TASK BRIEF:
Please print the entries below exactly, from the line with "[], _ => Some s" through the line with "match parent path, file_name path with", including both of those lines and leaving out all others.
⁂
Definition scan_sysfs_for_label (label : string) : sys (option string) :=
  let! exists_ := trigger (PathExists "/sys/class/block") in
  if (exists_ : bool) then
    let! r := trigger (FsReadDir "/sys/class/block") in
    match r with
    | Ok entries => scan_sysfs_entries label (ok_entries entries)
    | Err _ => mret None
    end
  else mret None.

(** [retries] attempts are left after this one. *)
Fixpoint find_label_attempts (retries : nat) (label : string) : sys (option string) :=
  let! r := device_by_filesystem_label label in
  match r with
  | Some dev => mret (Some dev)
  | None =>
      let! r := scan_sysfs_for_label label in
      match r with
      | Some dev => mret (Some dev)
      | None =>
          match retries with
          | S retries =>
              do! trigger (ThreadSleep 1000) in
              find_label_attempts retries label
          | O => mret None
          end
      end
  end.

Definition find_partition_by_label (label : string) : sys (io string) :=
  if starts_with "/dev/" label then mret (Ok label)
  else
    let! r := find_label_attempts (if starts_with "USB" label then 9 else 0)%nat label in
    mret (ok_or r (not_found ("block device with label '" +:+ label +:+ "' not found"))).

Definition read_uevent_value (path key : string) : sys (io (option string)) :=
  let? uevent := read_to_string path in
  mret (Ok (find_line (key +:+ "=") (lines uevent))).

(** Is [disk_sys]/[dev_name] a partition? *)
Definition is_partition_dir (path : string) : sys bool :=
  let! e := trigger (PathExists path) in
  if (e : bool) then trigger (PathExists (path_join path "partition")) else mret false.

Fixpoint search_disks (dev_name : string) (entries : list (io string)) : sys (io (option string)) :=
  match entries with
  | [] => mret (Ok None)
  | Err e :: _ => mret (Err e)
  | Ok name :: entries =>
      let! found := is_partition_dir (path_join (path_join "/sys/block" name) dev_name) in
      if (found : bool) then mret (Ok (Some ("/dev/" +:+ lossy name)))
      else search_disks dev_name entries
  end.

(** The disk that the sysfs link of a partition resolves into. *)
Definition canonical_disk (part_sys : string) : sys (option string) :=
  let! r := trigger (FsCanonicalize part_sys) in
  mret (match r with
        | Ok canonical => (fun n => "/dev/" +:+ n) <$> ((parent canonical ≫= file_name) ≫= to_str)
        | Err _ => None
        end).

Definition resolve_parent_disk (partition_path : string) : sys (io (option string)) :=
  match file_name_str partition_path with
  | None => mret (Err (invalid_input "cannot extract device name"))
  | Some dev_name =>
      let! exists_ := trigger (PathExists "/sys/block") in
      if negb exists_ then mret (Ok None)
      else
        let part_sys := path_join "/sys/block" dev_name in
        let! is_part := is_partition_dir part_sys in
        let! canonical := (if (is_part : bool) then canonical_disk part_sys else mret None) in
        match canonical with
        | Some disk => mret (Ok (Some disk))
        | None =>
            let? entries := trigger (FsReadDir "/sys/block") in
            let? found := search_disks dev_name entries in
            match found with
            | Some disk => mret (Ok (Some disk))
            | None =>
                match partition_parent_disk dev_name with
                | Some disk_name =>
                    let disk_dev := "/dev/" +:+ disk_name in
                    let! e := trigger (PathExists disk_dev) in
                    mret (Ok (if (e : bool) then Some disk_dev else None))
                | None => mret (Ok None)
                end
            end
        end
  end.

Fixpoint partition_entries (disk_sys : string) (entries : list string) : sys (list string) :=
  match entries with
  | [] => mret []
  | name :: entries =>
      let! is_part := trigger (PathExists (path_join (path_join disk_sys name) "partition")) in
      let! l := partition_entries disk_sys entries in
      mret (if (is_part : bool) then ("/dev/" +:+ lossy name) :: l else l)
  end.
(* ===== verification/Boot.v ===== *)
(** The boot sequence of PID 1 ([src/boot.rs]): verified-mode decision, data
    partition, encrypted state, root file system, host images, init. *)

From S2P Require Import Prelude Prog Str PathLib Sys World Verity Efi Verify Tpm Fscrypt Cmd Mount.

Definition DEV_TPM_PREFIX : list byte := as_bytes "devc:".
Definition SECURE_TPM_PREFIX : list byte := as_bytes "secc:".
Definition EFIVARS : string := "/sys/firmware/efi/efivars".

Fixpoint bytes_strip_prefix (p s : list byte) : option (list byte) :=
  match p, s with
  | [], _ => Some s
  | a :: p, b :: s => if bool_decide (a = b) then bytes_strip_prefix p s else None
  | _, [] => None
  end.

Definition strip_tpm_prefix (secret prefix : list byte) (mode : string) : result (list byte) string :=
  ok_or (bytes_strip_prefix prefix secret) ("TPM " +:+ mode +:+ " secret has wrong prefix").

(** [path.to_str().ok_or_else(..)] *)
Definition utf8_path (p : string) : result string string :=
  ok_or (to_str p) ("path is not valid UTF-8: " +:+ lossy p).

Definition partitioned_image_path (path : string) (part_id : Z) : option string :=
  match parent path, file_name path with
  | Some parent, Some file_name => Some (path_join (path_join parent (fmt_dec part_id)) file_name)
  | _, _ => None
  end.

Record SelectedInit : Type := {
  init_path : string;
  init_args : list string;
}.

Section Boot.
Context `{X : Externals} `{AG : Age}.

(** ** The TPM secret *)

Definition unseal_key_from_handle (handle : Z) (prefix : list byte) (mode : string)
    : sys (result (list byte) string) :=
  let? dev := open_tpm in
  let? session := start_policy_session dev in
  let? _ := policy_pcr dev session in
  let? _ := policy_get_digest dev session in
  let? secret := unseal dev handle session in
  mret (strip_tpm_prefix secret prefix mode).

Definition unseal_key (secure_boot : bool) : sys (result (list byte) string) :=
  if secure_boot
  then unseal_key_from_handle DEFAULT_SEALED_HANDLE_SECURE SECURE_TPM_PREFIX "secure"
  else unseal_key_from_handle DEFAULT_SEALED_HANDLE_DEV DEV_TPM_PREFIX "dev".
⁂
ANSWER SECTION:
  | [], _ => Some s
  | a :: p, b :: s => if bool_decide (a = b) then bytes_strip_prefix p s else None
  | _, [] => None
  end.

Definition strip_tpm_prefix (secret prefix : list byte) (mode : string) : result (list byte) string :=
  ok_or (bytes_strip_prefix prefix secret) ("TPM " +:+ mode +:+ " secret has wrong prefix").

(** [path.to_str().ok_or_else(..)] *)
Definition utf8_path (p : string) : result string string :=
  ok_or (to_str p) ("path is not valid UTF-8: " +:+ lossy p).

Definition partitioned_image_path (path : string) (part_id : Z) : option string :=
  match parent path, file_name path with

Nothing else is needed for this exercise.